Task to complete:
The job is to find each line in the entries holding the string "None" and copy that line.

Dataset entries:

↓↓↓

(** The length of the signature of an array of arrays is computed with a
    loop bound that is the number of the element type, 13, not the length of the
    array: for fewer than 13 inner arrays it reads past the end of the array. *)
Theorem nested_array_overrun (null : bool) (l : list value) (s : unit)
    (Hl : ∀ x, x ∈ l → ∃ t b xs c, x = VArray t b xs ∧ basic_code t = Some c ∧ ∀ y, y ∈ xs → type_of y = t)
    (Hlen : (0 < length l < 13)%nat) :
  type_signature_length_of_di_value (VArray DI_TYPE_ARRAY null l) s = Crash OutOfBounds.
Proof.
  destruct (array_dbus s) as [E1 E2].
  set (elem := λ i, nth i (map type_signature_length_of_di_value l) (length_unread (S := unit) DI_TYPE_ARRAY)).
  assert (∀ i, (i < length l)%nat → elem i s = Done 2 s) as Hin.
  { intros i Hi. unfold elem.
    rewrite (nth_indep _ _ (type_signature_length_of_di_value VNil)) by (rewrite length_map; exact Hi).
    rewrite map_nth. destruct (Hl (nth i l VNil)) as (t & b & xs & c & -> & Hc & Hxs).
    - apply list_elem_of_In, nth_In. exact Hi.
    - exact (length_array t b xs c s Hc Hxs). }
  assert (elem (length l) s = Crash OutOfBounds) as Hout.
  { unfold elem. rewrite nth_overflow by (rewrite length_map; lia).
    unfold length_unread, mbind, ST_bind. rewrite E1, E2. reflexivity. }
  assert (type_signature_length_of_di_value (VArray DI_TYPE_ARRAY null l) s =
    (v0 ← elem O; _ ← from_opt CheckFailed (di_sizeof_type DI_TYPE_ARRAY);
     same ← same_length v0 (map elem (seq 1 (type_code DI_TYPE_ARRAY - 1)));
     mret (if (same : bool) then 1 + v0 else -1)) s) as ->.
  { cbn [type_signature_length_of_di_value type_of]. unfold mbind at 1, ST_bind at 1. rewrite E1.
    unfold mbind at 1, ST_bind at 1. rewrite E2. reflexivity. }
  unfold mbind at 1, ST_bind at 1. rewrite (Hin O) by lia.
  unfold mbind, ST_bind. cbn [di_sizeof_type from_opt mret ST_ret].
  assert (seq 1 (type_code DI_TYPE_ARRAY - 1) = seq 1 (length l - 1) ++ length l :: seq (S (length l)) (12 - length l)) as ->.
  { change (type_code DI_TYPE_ARRAY - 1)%nat with 12%nat.
    replace 12%nat with ((length l - 1) + S (12 - length l))%nat at 1 by lia.
    rewrite seq_app. f_equal. cbn [seq]. f_equal; [lia|f_equal; lia]. }
  rewrite map_app. cbn [map]. rewrite (same_length_crash 2 _ (elem (length l)) _ s OutOfBounds); [reflexivity| |exact Hout].
  intros m Hm. apply list_elem_of_In, in_map_iff in Hm as (i & <- & Hi%in_seq). apply Hin. lia.
Qed.
End signature.

(** ** Examples, with the codes of the D-Bus specification *)

Definition point : value := VTuple [VInt 1; VArray DI_TYPE_UINT false [VUInt 2; VUInt 3]; VString (Some "p"%string)].

Lemma type_signature_correct_witness :
  type_signature_of_di_value (D := dbus_spec) point [] =
    Done (sig_tree point O) ((Some <$> [40; 120; 97; 116; 115; 41]) ++ [None]).
Proof. apply (type_signature_correct (DO := dbus_spec_ok) point). vm_compute. reflexivity. Defined.

Lemma serialize_struct_correct_witness :
  let t := [VInt 1; VArray DI_TYPE_UINT false [VUInt 2; VUInt 3]; VString (Some "p"%string)] in
  ∃ b, _dbus_serialize_struct (D := dbus_spec) t (Ser [] [] [] false) =
         Done 0 (Ser b ([] ++ concat (map (calls (D := dbus_spec)) t)) [] true) ∧
       b = (Some <$> [40; 120; 97; 116; 115; 41]) ++ [None].
Proof.
  intros t. apply (serialize_struct_correct (DO := dbus_spec_ok) t [120; 97; 116; 115] (Ser [] [] [] false));
    vm_compute; reflexivity.
Defined.

Lemma string_array_corrupts_witness :
  _dbus_serialize_struct (D := dbus_spec)
    [VArray DI_TYPE_STRING false [VString (Some "a"%string)]; VInt 1] (Ser [] [] [] false) = Crash CheckFailed.
Proof.
  apply (string_array_corrupts (DO := dbus_spec_ok) false [VString (Some "a"%string)] (VInt 1) 120);
    [|vm_compute; reflexivity..].
  intros x ->%list_elem_of_singleton. reflexivity.
Defined.

Lemma nested_array_overrun_witness :
  type_signature_length_of_di_value (D := dbus_spec)
    (VArray DI_TYPE_ARRAY false [VArray DI_TYPE_INT false [VInt 1]]) tt = Crash OutOfBounds.
Proof.
  apply (nested_array_overrun (DO := dbus_spec_ok)); [|cbn; lia].
  intros x ->%list_elem_of_singleton. exists DI_TYPE_INT, false, [VInt 1], 120.
  split; [reflexivity|]. split; [vm_compute; reflexivity|].
  intros y ->%list_elem_of_singleton. reflexivity.
Defined.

↑↑↑

Your response:
    Done (sig_tree point O) ((Some <$> [40; 120; 97; 116; 115; 41]) ++ [None]).
       b = (Some <$> [40; 120; 97; 116; 115; 41]) ++ [None].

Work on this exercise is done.